The shame remains
I appreciate the response (September 19) of Professor Miller, chairman of the Electoral Commission of Jamaica (ECJ), to my column (September 10) titled 'Shame, Professor Miller'. He explains in his defence that the recommendations which the ECJ has presented to Parliament, to which I (and many others) have expressed strong objection, are the best compromise the independent commissioners could negotiate with the partisan commissioners.
He asserts "with a clear conscience that we did the best, when all we knew were taken into consideration". We are left to judge whether their best was good enough.
The careful outline which Professor Miller presents of the sequence of events leading up to the ECJ recommendations to Parliament is instructive. He tells us that the ECJ, and the Electoral Advisory Committee (EAC) before it, was actively discussing this matter of campaign finance reform for the last five years. He discloses that "Disagreement on public disclosure of the names of contributors was the rock on which the efforts of the commission broke, in seeking to have legislation in place for the 2007 cycle of elections."
After two more years of negotiations, "By April 2009, the commission had come to basic agreement on all elements included in the report that has recently been submitted to Parliament on the registration and financing of political parties, including further state funding of political parties and disclosure of contributors to political parties."

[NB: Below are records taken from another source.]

(** * GeminiTask: the persistent store and the date helpers

    A shallow embedding of [database.py] (the SQLite store of contexts,
    projects and tasks) and of the date helpers of [utils.py], together with
    the properties of the specification that concern them.

    A table with an [INTEGER PRIMARY KEY AUTOINCREMENT] column is a finite map
    from row ids to rows plus the high-water mark SQLite keeps in
    [sqlite_sequence]. A column that may hold NULL is an [option]. Every
    function of [database.py] opens its own connection and commits before it
    returns, so each is a function from stores to stores and a result. *)

From Stdlib Require Import ZArith String Ascii List Bool Lia.
From stdpp Require Import base option list gmap sorting pretty strings.

Local Open Scope string_scope.
Local Open Scope list_scope.
Local Open Scope Z_scope.

(** Lexicographic combination of two comparisons. *)
Definition lex (c d : comparison) : comparison :=
  match c with Eq => d | _ => c end.

(** ** SQL values and three-valued logic *)

Module Sql.

(** A comparison with NULL is NULL; [None] is NULL. TEXT values are
    compared byte by byte (the BINARY collation). *)
Definition eq (a b : option string) : option bool :=
  x ← a; y ← b; Some (String.eqb x y).

Definition lt (a b : option string) : option bool :=
  x ← a; y ← b; Some (String.ltb x y).

Definition le (a b : option string) : option bool :=
  x ← a; y ← b; Some (String.leb x y).

Definition and (p q : option bool) : option bool :=
  match p, q with
  | Some false, _ | _, Some false => Some false
  | Some true, Some true => Some true
  | _, _ => None
  end.

(** [x BETWEEN a AND b] is [x >= a AND x <= b]. *)
Definition between (x a b : option string) : option bool :=
  and (le a x) (le x b).

(** The order of [ORDER BY]: NULL sorts before every value. *)
Definition compare (a b : option string) : comparison :=
  match a, b with
  | None, None => Eq
  | None, Some _ => Lt
  | Some _, None => Gt
  | Some x, Some y => String.compare x y
  end.

End Sql.

(** ** Tables *)

Record table (A : Type) := Table {
  rows : gmap Z A;
  seq : Z
}.
Arguments Table {A} _ _.
Arguments rows {A} _.
Arguments seq {A} _.

Definition empty_table {A} : table A := Table ∅ 0.

Definition max_rowid {A} (m : gmap Z A) : Z :=
  foldr Z.max 0 (fst <$> map_to_list m).

(** AUTOINCREMENT: one more than the largest row id the table ever held. *)
Definition next_rowid {A} (t : table A) : Z :=
  Z.max (seq t) (max_rowid (rows t)) + 1.

Definition insert_row {A} (r : A) (t : table A) : Z * table A :=
  let i := next_rowid t in (i, Table (<[i := r]> (rows t)) i).

(** [SELECT * FROM t WHERE name = ?] followed by [fetchone()]; the UNIQUE
    constraint on [name] leaves at most one such row. *)
Definition select_by_name (name : string) (t : table string) : option (Z * string) :=
  snd <$> list_find (λ r, r.2 = name) (map_to_list (rows t)).

Record task_row := TaskRow {
  description : string;
  priority : option string;
  due_date_time : option string;
  context_id : option Z;
  project_id : option Z;
  created_at : string;
  completed : bool
}.

Record store := Store {
  contexts : table string;
  projects : table string;
  tasks : table task_row
}.

Definition init_db : store := Store empty_table empty_table empty_table.

Definition with_contexts (t : table string) (s : store) : store :=
  Store t (projects s) (tasks s).
Definition with_projects (t : table string) (s : store) : store :=
  Store (contexts s) t (tasks s).
Definition with_tasks (t : table task_row) (s : store) : store :=
  Store (contexts s) (projects s) t.

(** The dictionaries the functions return: [{"success": True, ...}] or
    [{"success": False, "error": ...}]. *)
Inductive result (A : Type) :=
  | Success (payload : A)
  | Failure (error : string).
Arguments Success {A} _.
Arguments Failure {A} _.

Definition is_success {A} (r : result A) : bool :=
  match r with Success _ => true | Failure _ => false end.

(** ** Contexts and projects *)

Definition add_context (name : string) (s : store) : store * result (Z * string) :=
  match select_by_name name (contexts s) with
  | Some _ => (s, Failure ("Context '" +:+ name +:+ "' already exists"))
  | None =>
      let '(context_id, t) := insert_row name (contexts s) in
      (with_contexts t s, Success (context_id, name))
  end.

Definition get_context_by_name (name : string) (s : store) : option (Z * string) :=
  select_by_name name (contexts s).

Definition add_project (name : string) (s : store) : store * result (Z * string) :=
  match select_by_name name (projects s) with
  | Some _ => (s, Failure ("Project '" +:+ name +:+ "' already exists"))
  | None =>
      let '(project_id, t) := insert_row name (projects s) in
      (with_projects t s, Success (project_id, name))
  end.

Definition get_project_by_name (name : string) (s : store) : option (Z * string) :=
  select_by_name name (projects s).

(** ** Dates and times ([datetime.datetime]) *)

Record datetime := DateTime {
  year : Z;
  month : Z;
  day : Z;
  hour : Z;
  minute : Z;
  second : Z
}.

Module Datetime.

Definition is_leap (y : Z) : bool :=
  (y mod 4 =? 0) && (negb (y mod 100 =? 0) || (y mod 400 =? 0)).

Definition days_in_month (y m : Z) : Z :=
  if m =? 2 then (if is_leap y then 29 else 28)
  else if (m =? 4) || (m =? 6) || (m =? 9) || (m =? 11) then 30
  else 31.

Definition days_before_year (y : Z) : Z :=
  let y' := y - 1 in y' * 365 + y' / 4 - y' / 100 + y' / 400.

Definition days_before_month_table : list Z :=
  [0; 31; 59; 90; 120; 151; 181; 212; 243; 273; 304; 334].

Definition days_before_month (y m : Z) : Z :=
  nth (Z.to_nat (m - 1)) days_before_month_table 0
  + (if (2 <? m) && is_leap y then 1 else 0).

(** [date.toordinal()]: day 1 is 0001-01-01. *)
Definition toordinal (dt : datetime) : Z :=
  days_before_year (year dt) + days_before_month (year dt) (month dt) + day dt.

(** [date.weekday()]: Monday is 0. *)
Definition weekday (dt : datetime) : Z := (toordinal dt + 6) mod 7.

(** The values a [datetime] object can hold whose year prints with four
    digits. *)
Definition valid (dt : datetime) : Prop :=
  1000 ≤ year dt ≤ 9999 ∧ 1 ≤ month dt ≤ 12 ∧
  1 ≤ day dt ≤ days_in_month (year dt) (month dt) ∧
  0 ≤ hour dt < 24 ∧ 0 ≤ minute dt < 60 ∧ 0 ≤ second dt < 60.

Definition validb (dt : datetime) : bool :=
  (1 <=? year dt) && (year dt <=? 9999) && (1 <=? month dt) && (month dt <=? 12)
  && (1 <=? day dt) && (day dt <=? days_in_month (year dt) (month dt))
  && (0 <=? hour dt) && (hour dt <? 24) && (0 <=? minute dt) && (minute dt <? 60)
  && (0 <=? second dt) && (second dt <? 60).

(** Chronological order. *)
Definition compare (a b : datetime) : comparison :=
  lex (year a ?= year b) (lex (month a ?= month b) (lex (day a ?= day b)
    (lex (hour a ?= hour b) (lex (minute a ?= minute b) (second a ?= second b))))).

Definition digit (d : Z) : ascii := ascii_of_N (Z.to_N (48 + d)).

Definition pad2 (n : Z) : string :=
  String (digit (n / 10)) (String (digit (n mod 10)) "").

Definition pad4 (n : Z) : string :=
  String (digit (n / 1000)) (String (digit (n / 100 mod 10)) (pad2 (n mod 100))).

(** [dt.strftime("%Y-%m-%d %H:%M:%S")] *)
Definition strftime_iso (dt : datetime) : string :=
  pad4 (year dt) +:+ "-" +:+ pad2 (month dt) +:+ "-" +:+ pad2 (day dt) +:+ " "
  +:+ pad2 (hour dt) +:+ ":" +:+ pad2 (minute dt) +:+ ":" +:+ pad2 (second dt).

Definition digit_value (c : ascii) : option Z :=
  let n := Z.of_N (N_of_ascii c) in
  if (48 <=? n) && (n <=? 57) then Some (n - 48) else None.

Definition number2 (a b : ascii) : option Z :=
  x ← digit_value a; y ← digit_value b; Some (10 * x + y).

(** [datetime.strptime(s, "%Y-%m-%d %H:%M:%S")] on the fixed-width layout
    that [strftime_iso] writes; [None] is the [ValueError] raised when the
    text does not match or names no calendar date. A text in that layout is
    read as Python reads it. Python also reads texts outside the layout,
    with a field that is not padded, with another or a longer run of white
    space, or with digits that are not ASCII; those are read here as [None],
    and nothing is stated below of how they are rendered. *)
Definition strptime_iso (s : string) : option datetime :=
  match list_ascii_of_string s with
  | [y1; y2; y3; y4; "-"; m1; m2; "-"; d1; d2; " ";
     h1; h2; ":"; mi1; mi2; ":"; s1; s2]%char =>
      yh ← number2 y1 y2; yl ← number2 y3 y4;
      m ← number2 m1 m2; d ← number2 d1 d2;
      h ← number2 h1 h2; mi ← number2 mi1 mi2; sec ← number2 s1 s2;
      let dt := DateTime (100 * yh + yl) m d h mi sec in
      if validb dt then Some dt else None
  | _ => None
  end.

End Datetime.

(** ** Tasks *)

(** A row of [SELECT t.*, c.name as context_name, p.name as project_name
    FROM tasks t LEFT JOIN contexts c ... LEFT JOIN projects p ...]. *)
Record task := Task {
  task_id : Z;
  columns : task_row;
  context_name : option string;
  project_name : option string
}.

Definition left_join (s : store) (r : Z * task_row) : task :=
  Task r.1 r.2
    (context_id r.2 ≫= λ c, rows (contexts s) !! c)
    (project_id r.2 ≫= λ p, rows (projects s) !! p).

(** [get_task] for a [task_id] that [sqlite3] binds, that is a 64-bit
    integer: the row found, if any. For another Python int the call raises
    [OverflowError]; what is stated of an id that is not stored is stated of
    the ids for which [sqlite_integer] holds. *)
Definition get_task (task_id : Z) (s : store) : option task :=
  (λ r, left_join s (task_id, r)) <$> rows (tasks s) !! task_id.

Definition not_found {A} (task_id : Z) : result A :=
  Failure ("Task with ID " +:+ pretty task_id +:+ " not found").

(** The conjuncts [list_tasks] appends to its WHERE clause. *)
Definition completed_is (b : bool) (t : task) : option bool :=
  Some (Bool.eqb (completed (columns t)) b).
Definition priority_is (p : string) (t : task) : option bool :=
  Sql.eq (priority (columns t)) (Some p).
Definition due_between (range : option string * option string) (t : task) : option bool :=
  Sql.between (due_date_time (columns t)) range.1 range.2.
Definition context_is (name : string) (t : task) : option bool :=
  Sql.eq (context_name t) (Some name).
Definition project_is (name : string) (t : task) : option bool :=
  Sql.eq (project_name t) (Some name).
Definition due_before (now : string) (t : task) : option bool :=
  Sql.lt (due_date_time (columns t)) (Some now).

Two years ago, the ECJ had agreed to recommend state funding of political parties to Parliament, along with limited disclosure of political donors! Double jeopardy! What a profoundly shameful disaster that would have been!
What saved the day was the shame of the ruling party, which "could not agree to further state funding for political parties in circumstances where the Government could not pay civil servants, teachers, nurses and police".
"The nominated commissioners of the Opposition party countered by arguing that further state funding for political parties was the quid pro quo for their regulation. If there was to be no further state funding for political parties, then there had to be full public disclosure of all contributors to political parties."
State funding
Clearly, the Opposition wanted state funding desperately to demand full disclosure as the alternative, which (Trafigura in mind) they would want even less. Now only the ruling party stood against full disclosure, and they clearly stood quite firmly, for Professor Miller tells us that "This was the position in April 2010," just five months ago. Who would blink first?
According to Professor Miller, it was the independent commissioners who caved in. "The looming danger was that, again, we may go into the next cycle of elections without having legislation on this critical area."
The independent commissioners felt under pressure to reach some sort of compromise agreement rather than no agreement at all, and so: "Cognisant of heightened public interest in June on the matter of the accountability of political parties, the independent commissioners did a final round of consultation, fine-tuned and finalised the report to Parliament on the registration of political parties, and tabled it at the meeting of the commission on July 7, 2010."
Their compromise called for no public financing for political parties, and limited (secret) disclosure of contributions over $100,000 to political parties. They had looked at full disclosure and limited disclosure: "These positions had already been stated and debated. The independent commissioners had evaluated the self-interests and merits of both positions and had brokered workable compromises."
As I said at the beginning, I appreciate Professor Miller's response, because it provides us with the inside information that it was the independent members who caved in to the wishes of the politicians not to have full disclosure of the sources of all campaign contributions - all to avoid another general election without agreement in this very important area. Failure to have an agreement because of the unwillingness of the politicians to agree to a transparency measure necessary (if not sufficient) to substantially reduce corruption would have surely resulted in public shame being cried on the politicians.
I am still of the view that to have caved in to the wishes of the politicians to avoid transparency cries shame on the independent members, including the chairman. If they did their best, their best was not good enough.
Peter Espeut is a sociologist and a Roman Catholic deacon.